[DESCRIPTION OF THE TASK] Copy each line of the data below with the word "PeerAway".

Collected data entries
'''

(* ===== verification/ReducerSplice.v ===== *)
(** * ReducerSplice: a replay batch meets a transcript (src/client/src/irc/reducer/splice.rs)

    Where a batch lands, what it duplicates, and the merge itself. The queue of held batches is
    in Reducer, which owns the conversations. *)

From S2P Require Import Prelude Text CaseMapping ServerFeatures OrdMap SessionTypes Platform Typing.
From S2P Require Import Presence Events MembershipNoise ReducerState ReducerTranscript.

Inductive AnchorUse := Consume | Keep.
#[export] Instance AnchorUse_eq_dec : EqDecision AnchorUse.
Proof. solve_decision. Defined.

(** The position an anchor names, if it is still inside the transcript. *)
Definition anchor_index (c : ConversationState) (anchor : Z) : option nat :=
  let index := (anchor - Z.of_nat (trimmed c))%Z in
  if (index <? 0)%Z || (Z.of_nat (length (messages c)) <? index)%Z then None else Some (Z.to_nat index).

Definition peek_splice_index (c : ConversationState) : option nat :=
  match channel c with
  | None => Some (length (messages c))
  | Some half =>
      match history_anchor half with
      | None => if joined half then Some (length (messages c)) else None
      | Some anchor => anchor_index c anchor
      end
  end.

(** An anchor that no longer names a row is dropped. *)
Definition take_splice_index (c : ConversationState) : ConversationState * option nat :=
  match channel c with
  | None => (c, Some (length (messages c)))
  | Some half =>
      match history_anchor half with
      | None => (c, None)
      | Some anchor =>
          match anchor_index c anchor with
          | Some index => (c, Some index)
          | None => (update_channel (fun half => half <| history_anchor := None |>) c, None)
          end
      end
  end.

Definition matched_sequence (c : ConversationState) (run : list Row) (predicate : Row -> bool) : option Z :=
  sequence <$> List.find predicate (messages c ++ run).

Section Splice.
Context `{platform : Platform} `{stores : Stores}.

Definition same_replay_line (row : Row) (line : ReplayLine) (line_kind : MessageKind) (mapping : IrcCaseMapping) : bool :=
  if negb (bool_decide (kind row = line_kind)) || negb (str_eqb (body row) (replay_body line)) then false
  else if (time row =? zero_time)%Z || (replay_timestamp line =? zero_time)%Z then false
  else if negb (timestamp_millis (time row) =? timestamp_millis (replay_timestamp line))%Z then false
  else equals mapping (row_author row) (replay_author line).

Record PendingNote := mkNote { note_sequence : Z; note_server_time : option Time; keep_without_row : bool }.

(** A row that lost its place keeps the note of its line. *)
Definition keep_dropped (dropped : Z) (note : PendingNote) : PendingNote :=
  if (note_sequence note =? dropped)%Z then mkNote (note_sequence note) (note_server_time note) true else note.

Definition replay_row_kind (tag : MessageKindTag) : MessageKind :=
  if decide (tag = TagEmote) then KindAction else KindMessage.

Definition insert_id (msgid : MsgId) (c : ConversationState) : ConversationState :=
  if is_empty msgid then c else c <| message_ids := {[msgid]} ∪ message_ids c |>.

(** The loop body of [splice_history]. *)
Definition splice_line (event : HistoryEvent) (mapping : IrcCaseMapping) (st : Splice * list PendingNote) (line : ReplayLine)
    : Splice * list PendingNote :=
  let '(s, notes) := st in
  let f := facts s in
  let c := conv s in
  let msgid := replay_msgid line in
  let note sequence := mkNote sequence (replay_server_time line) false in
  if negb (is_empty msgid) && bool_decide (msgid ∈ message_ids c) then
    match matched_sequence c (run s) (fun row => str_eqb (row_msgid row) msgid) with
    | Some sequence => (s, notes ++ [note sequence])
    | None => st
    end
  else if channel_context_blocks_dm f (conv_key c) (conv_is_channel c) msgid then st
  else if decide (replay_kind line = TagEvent) then
    let s := s <| conv := insert_id msgid c |> in
    let '(s, result) := admit_membership_replay
      (mkReplayMembership (replay_body line) (replay_timestamp line) msgid (replay_server_time line)) s in
    match result with
    | AddedRow sequence => (s, notes ++ [note sequence])
    | FoldedAway => (s, notes ++ [mkNote 0 (replay_server_time line) true])
    | DroppedRow dropped => (s, (keep_dropped dropped <$> notes) ++ [mkNote 0 (replay_server_time line) true])
    end
  else
    let row_kind := replay_row_kind (replay_kind line) in
    let duplicate := matched_sequence c (run s) (fun row =>
      if negb (is_empty msgid) && negb (is_empty (row_msgid row)) && negb (str_eqb (row_msgid row) msgid) then false
      else same_replay_line row line row_kind mapping) in
    match duplicate with
    | Some sequence => (s, notes ++ [note sequence])
    | None =>
        let network := network_id (history_conversation event) in
        let c := insert_id msgid c in
        let sequence := next_sequence c in
        let row := mkRow row_kind (replay_author line) (replay_body line) (replay_timestamp line) (replay_server_time line)
          msgid FromReplay (transcript_highlight f network (replay_author line) row_kind (replay_body line)) false sequence
          (replay_only_visible line) in
        (mkSplice (claim_channel_context (conv_key c) (conv_is_channel c) msgid (replay_only_visible line) f)
           (c <| next_sequence := (sequence + 1)%Z |>) (run s ++ [row]) (at_ s),
         notes ++ [note sequence])
    end.

(** The arrival of one row of the run; membership rows make none. *)
Definition note_run_row (event : HistoryEvent) (st : Facts * ConversationState) (row : Row) : Facts * ConversationState :=
  if decide (kind row = KindEvent) then st
  else note_chat_arrival (history_conversation event)
         (mkArrival (row_author row) (body row) (kind row) (row_msgid row) (sequence row) (server_time row) FromReplay (Some event)) st.

(** The run goes in at [insert_at]: the log, the anchor, the epoch, the cap and the arrivals. *)
Definition insert_run (event : HistoryEvent) (previous_size : nat) (s : Splice) : Facts * ConversationState :=
  let c := conv s in
  let insert_at := Nat.min (at_ s) (length (messages c)) in
  let c := c <| messages := take insert_at (messages c) ++ run s ++ drop insert_at (messages c) |> in
  let f :=
    if (at_ s =? 0)%nat then persist_messages_prepend c (run s) (facts s)
    else foldl (fun f row => persist_message c row f) (facts s) (run s) in
  let c := update_channel (fun half =>
    half <| history_anchor := (fun anchor => anchor + Z.of_nat (length (run s)))%Z <$> history_anchor half |>) c in
  let c := if (at_ s =? previous_size)%nat then c else c <| splice_epoch := splice_epoch c + 1 |> in
  let capped :=
    if history_page_cap_tail c && bool_decide (history_kind event = Chat)
    then cap_messages_prefer_tail (f, c <| history_page_cap_tail := false |>)
    else cap_messages (f, c) in
  foldl (note_run_row event) capped (run s).

(** The lines that were kept, and the bouncer channel they were kept for. *)
Definition note_is_kept (c : ConversationState) (note : PendingNote) : bool :=
  keep_without_row note || existsb (fun row => (sequence row =? note_sequence note)%Z) (messages c).

Definition record_kept (event : HistoryEvent) (notes : list PendingNote) (st : Facts * ConversationState)
    : Facts * ConversationState :=
  let '(f, c) := st in
  let kept := base.filter (fun note => note_is_kept c note = true) notes in
  let network := network_id (history_conversation event) in
  let f := f <| kept_replay := kept_replay f ++
    ((fun server_time => mkKept network (history_target event) server_time) <$> omap note_server_time kept) |> in
  let f := if negb (is_empty kept) && bool_decide (history_kind event = BouncerPlayback) && conv_is_channel c
    then f <| kept_playback_channel := {[conv_key c]} ∪ kept_playback_channel f |> else f in
  (f, c).

(** Where the batch lands: the head for an older page, else the anchor. *)
Definition splice_index (event : HistoryEvent) (anchor_use : AnchorUse) (c : ConversationState)
    : ConversationState * option nat :=
  match anchor_use with
  | Consume =>
      if bool_decide (history_kind event = Chat) && history_older_page event then (c, Some 0%nat) else take_splice_index c
  | Keep => (c, peek_splice_index c)
  end.

Definition splice_history (event : HistoryEvent) (anchor_use : AnchorUse) (st : Facts * ConversationState)
    : Facts * ConversationState :=
  let '(f, c) := st in
  let older := bool_decide (history_kind event = Chat) && history_older_page event in
  let '(c, found) := splice_index event anchor_use c in
  let?? start := found else (f, c) in
  let previous_size := length (messages c) in
  let network := network_id (history_conversation event) in
  let '(s, notes) := foldl (splice_line event (mapping_of f network)) (mkSplice f c [] start, []) (history_lines event) in
  let saw_self := existsb (fun line => bouncer_query_own_line f event (replay_author line)) (history_lines event) in
  let membership_page := negb (is_empty (history_lines event))
    && forallb (fun line => bool_decide (replay_kind line = TagEvent)) (history_lines event) in
  let s := if saw_self
    then s <| facts := (facts s) <| remembered_queries := remembered_queries (facts s) ++
           [mkRemembered network (if is_empty (history_target event) then conv_target (conv s) else history_target event)] |> |>
    else s in
  let st :=
    if negb (is_empty (run s)) then insert_run event previous_size s
    else
      (facts s,
       if bool_decide (history_kind event = Chat) && (history_page_cap_tail (conv s) || older) && negb membership_page
       then (conv s) <| history_page_cap_tail := false |> else conv s) in
  record_kept event notes st.
End Splice.
(* ===== verification/ReducerViews.v ===== *)
(** * ReducerViews: what the reducer answers
    (src/client/src/irc/viewnotify.rs, irc/reducer/notify.rs, sidebar.rs and the reads of
    conversations.rs)

    The surfaces an event dirtied, the order of the sidebar, and the reads the window draws
    from. None of them changes the state. *)

From Stdlib Require Import Sorting.Sorted.
From stdpp Require Import sorting.
From S2P Require Import Prelude Text CaseMapping ServerFeatures OrdMap SessionTypes Platform Metadata Typing.
From S2P Require Import Presence Events MembershipNoise ReducerState ReducerTranscript Reducer.

(** ** Surfaces (viewnotify.rs) *)

Inductive ViewNotify :=
| Conversations | Messages | MemberReset | MemberRow (nick : str) | Selection | TypingSurface | RearmTyping
| Status | Inbox | Sent (key : ConversationKey).
#[export] Instance ViewNotify_eq_dec : EqDecision ViewNotify.
Proof. solve_decision. Defined.

Definition reset_all : list ViewNotify := [Conversations; Messages; MemberReset; Selection; TypingSurface; RearmTyping].
Definition names_complete_views : list ViewNotify := base.filter (fun surface => surface <> RearmTyping) reset_all.
Definition chat_views : list ViewNotify := [Conversations; Messages; TypingSurface; RearmTyping].
Definition topic_views : list ViewNotify := [Selection; TypingSurface; RearmTyping].
Definition member_row (normalized_nick : str) : list ViewNotify := [MemberRow normalized_nick].
Definition member_reset : list ViewNotify := [MemberReset].
Definition typing_only : list ViewNotify := [TypingSurface; RearmTyping].
Definition transcript_views : list ViewNotify := [Messages].
Definition membership_views : list ViewNotify := [Conversations; Messages; MemberReset; Selection; TypingSurface].

Definition is_member_surface (surface : ViewNotify) : bool :=
  match surface with MemberReset | MemberRow _ | Selection => true | _ => false end.
Definition without_member_refresh (notifies : list ViewNotify) : list ViewNotify :=
  base.filter (fun surface => is_member_surface surface = false) notifies.

Definition merge_views (into more : list ViewNotify) : list ViewNotify :=
  foldl (fun into surface => if bool_decide (surface ∈ into) then into else into ++ [surface]) into more.

(** ** Reads (conversations.rs) *)

Inductive PeerPresence := PeerUnknown | PeerOnline | PeerAway.
#[export] Instance PeerPresence_eq_dec : EqDecision PeerPresence.
Proof. solve_decision. Defined.

Record MemberView := mkMemberView {
  view_nick : str;
  view_label : str;
  view_ranks : IrcPrefixSet;
  view_away : option Away;
  view_status : str;
  view_avatar : str;
  view_bot : bool;
  view_display_name : str;
  view_pronouns : str;
  view_homepage : str;
  view_color : str;
  view_account : str;
  view_realname : str;
  view_labels : list str;
}.

Record OrderedMember := mkOrdered { ordered_nick : str; priority : nat }.

Definition compare_members (a b : OrderedMember) : comparison :=
  then_with (Nat.compare (priority a) (priority b)) (str_compare (ordered_nick a) (ordered_nick b)).

Section Views.
Context `{platform : Platform} `{stores : Stores}.
Implicit Types r : EventReducer.

Definition peer_presence r (network normalized_nick : str) : PeerPresence :=
  if is_empty normalized_nick || negb (is_visible (conversations r) network normalized_nick) then PeerUnknown
  else match presence (net_facts r) !! network with
       | None => PeerOnline
       | Some known => match away (lookup_presence normalized_nick known) with Some _ => PeerAway | None => PeerOnline end
       end.

Definition joined_member_channel r (network channel_name sender : str) : option str :=
  if is_empty network || is_empty channel_name || is_empty sender then None
  else
    let? c := find r (conversation_key r network channel_name) in
    let? half := channel c in
    if negb (joined half) then None
    else
      let normalized := normalize_in (net_facts r) network sender in
      if is_empty normalized || negb (bool_decide (is_Some (members half !! normalized))) then None
      else Some (conv_target c).

Definition member_view r (key : ConversationKey) (normalized_nick : str) : option MemberView :=
  let? c := find r key in
  let? half := channel c in
  let? member := members half !! normalized_nick in
  let f := net_facts r in
  let network := network_id key in
  let stored := presence_of f network normalized_nick in
  let nick := member_nick member in
  let own_away := bool_decide (network ∈ self_away f) && is_self f network nick in
  Some (mkMemberView nick (member_label (features_of f network) (ranks member) nick) (ranks member)
    (match away stored with Some value => Some value | None => if own_away then Some (mkAway []) else None end)
    (presence_status stored) (presence_avatar stored) (is_bot stored)
    (presence_metadata stored DISPLAY_NAME_KEY) (presence_metadata stored PRONOUNS_KEY)
    (presence_metadata stored HOMEPAGE_KEY) (presence_metadata stored COLOR_KEY)
    (display_account f network nick) (displayed_realname (realname stored) nick) (peer_fact_labels f network nick)).

Definition ordered_members r (key : ConversationKey) : list OrderedMember :=
  let?? c := find r key else [] in
  let?? half := channel c else [] in
  let features := features_of (net_facts r) (network_id key) in
  sort_by compare_members
    ((fun '(nick, member) => mkOrdered nick (rank_priority features (ranks member))) <$> map_to_list (members half)).

Definition typing_nicks r (key : ConversationKey) (now : Time) : list str :=
  let?? c := find r key else [] in
  display_nick <$> base.filter (fun hint => negb (is_self (net_facts r) (network_id key) (display_nick hint))
    && typing_shows_indicator hint now = true) (bt_values (typing c)).

Definition direct_peer_is_typing r (key : ConversationKey) (now : Time) : bool :=
  match find r key with
  | Some c =>
      if conv_is_channel c then false
      else match bt_get (normalized_target key) (typing c) with
           | Some hint => typing_shows_indicator hint now
           | None => false
           end
  | None => false
  end.

Definition playback_batch_kept r (network target : str) : bool :=
  if is_empty network || is_empty target then false
  else bool_decide (conversation_key r network target ∈ kept_playback_channel (net_facts r)).

(** ** The surfaces of an event (notify.rs) *)

Definition direct_row r (key : ConversationKey) : bool :=
  match find r key with Some c => negb (conv_is_channel c) | None => false end.

Definition classify_unchecked (event : Event) r : list ViewNotify :=
  let key := conversation_key r in
  match event with
  | EvWelcome _ => reset_all
  | EvMessage _ | EvNotice _ | EvAction _ => chat_views
  | EvJoin _ | EvPart _ | EvQuit _ | EvNick _ | EvKick _ | EvMode _ => membership_views
  | EvTopic _ => topic_views
  | EvNames e => if names_complete e then names_complete_views else []
  | EvAway e =>
      if realname_only e then []
      else
        let key := key (away_network e) (away_nick e) in
        let notify := member_row (normalized_target key) in
        let shared := negb (bool_decide (peer_presence r (away_network e) (normalized_target key) = PeerUnknown)) in
        if direct_row r key || shared then merge_views notify [Conversations] else notify
  | EvAccount e =>
      merge_views (member_row (normalized_target (key (account_network e) (account_nick e)))) [Messages]
  | EvMemberMetadata e =>
      let key := key (metadata_network e) (metadata_nick e) in
      let notify := member_row (normalized_target key) in
      let canonical := canonical_key (metadata_key e) in
      if bool_decide (canonical = Some AVATAR_KEY) || bool_decide (canonical = Some BOT_KEY) then
        let notify := merge_views notify [Messages] in
        if direct_row r key then merge_views notify [Conversations] else notify
      else notify
  | EvSelfAway _ => member_reset
  | EvTyping _ => typing_only
  | EvHistory _ => merge_views transcript_views [Conversations]
  | EvWhoisTranscript _ | EvChannelError _ => transcript_views
  | EvNickFacts e => member_row (normalized_target (key (facts_network e) (facts_nick e)))
  end.

Definition channel_names_syncing r (key : option ConversationKey) : bool :=
  match key with
  | Some key =>
      match find r key with
      | Some c => match channel c with Some half => names_syncing half | None => false end
      | None => false
      end
  | None => false
  end.

Definition classify_view_notify (event : Event) r : list ViewNotify :=
  let notifies := classify_unchecked event r in
  if channel_names_syncing r (selected (net_facts r)) then without_member_refresh notifies else notifies.

(** [EventReducer::apply] *)
Definition apply (event : Event) (now : Time) r : EventReducer * list ViewNotify :=
  let r := apply_event event now r in (r, classify_view_notify event r).

(** ** The sidebar (sidebar.rs) *)

Definition network_rank (network : str) (order : list str) : nat :=
  default (length order) (position (str_eqb network) order).

Definition group_rank (c : option ConversationState) : nat :=
  match c with Some c => if conv_is_channel c then 0 else 2 | None => 2 end%nat.

Definition compare_case_insensitive (left right : str) : comparison := str_compare (to_lowercase left) (to_lowercase right).

Definition compare_keys (a b : ConversationKey) : comparison :=
  then_with (str_compare (network_id a) (network_id b)) (str_compare (normalized_target a) (normalized_target b)).

Definition compare_sidebar r (order : list str) (a b : ConversationKey) : comparison :=
  let target key := match find r key with Some c => conv_target c | None => normalized_target key end in
  then_with (Nat.compare (network_rank (network_id a) order) (network_rank (network_id b) order))
    (then_with (str_compare (network_id a) (network_id b))
      (then_with (Nat.compare (group_rank (find r a)) (group_rank (find r b)))
        (then_with (compare_case_insensitive (target a) (target b)) (compare_keys a b)))).

Definition sidebar_networks r (network_order : list str) : list str :=
  match network_order with
  | [] =>
      sort_by str_compare
        (foldl (fun order key => if bool_decide (network_id key ∈ order) then order else order ++ [network_id key]) []
          (bt_keys (conversations r)))
  | _ => network_order
  end.

Definition sidebar_order_with_networks r (network_order : list str) : list ConversationKey :=
  sort_by (compare_sidebar r (sidebar_networks r network_order)) (bt_keys (conversations r)).
End Views.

'''

[RESPONSE BELOW]
Inductive PeerPresence := PeerUnknown | PeerOnline | PeerAway.
       | Some known => match away (lookup_presence normalized_nick known) with Some _ => PeerAway | None => PeerOnline end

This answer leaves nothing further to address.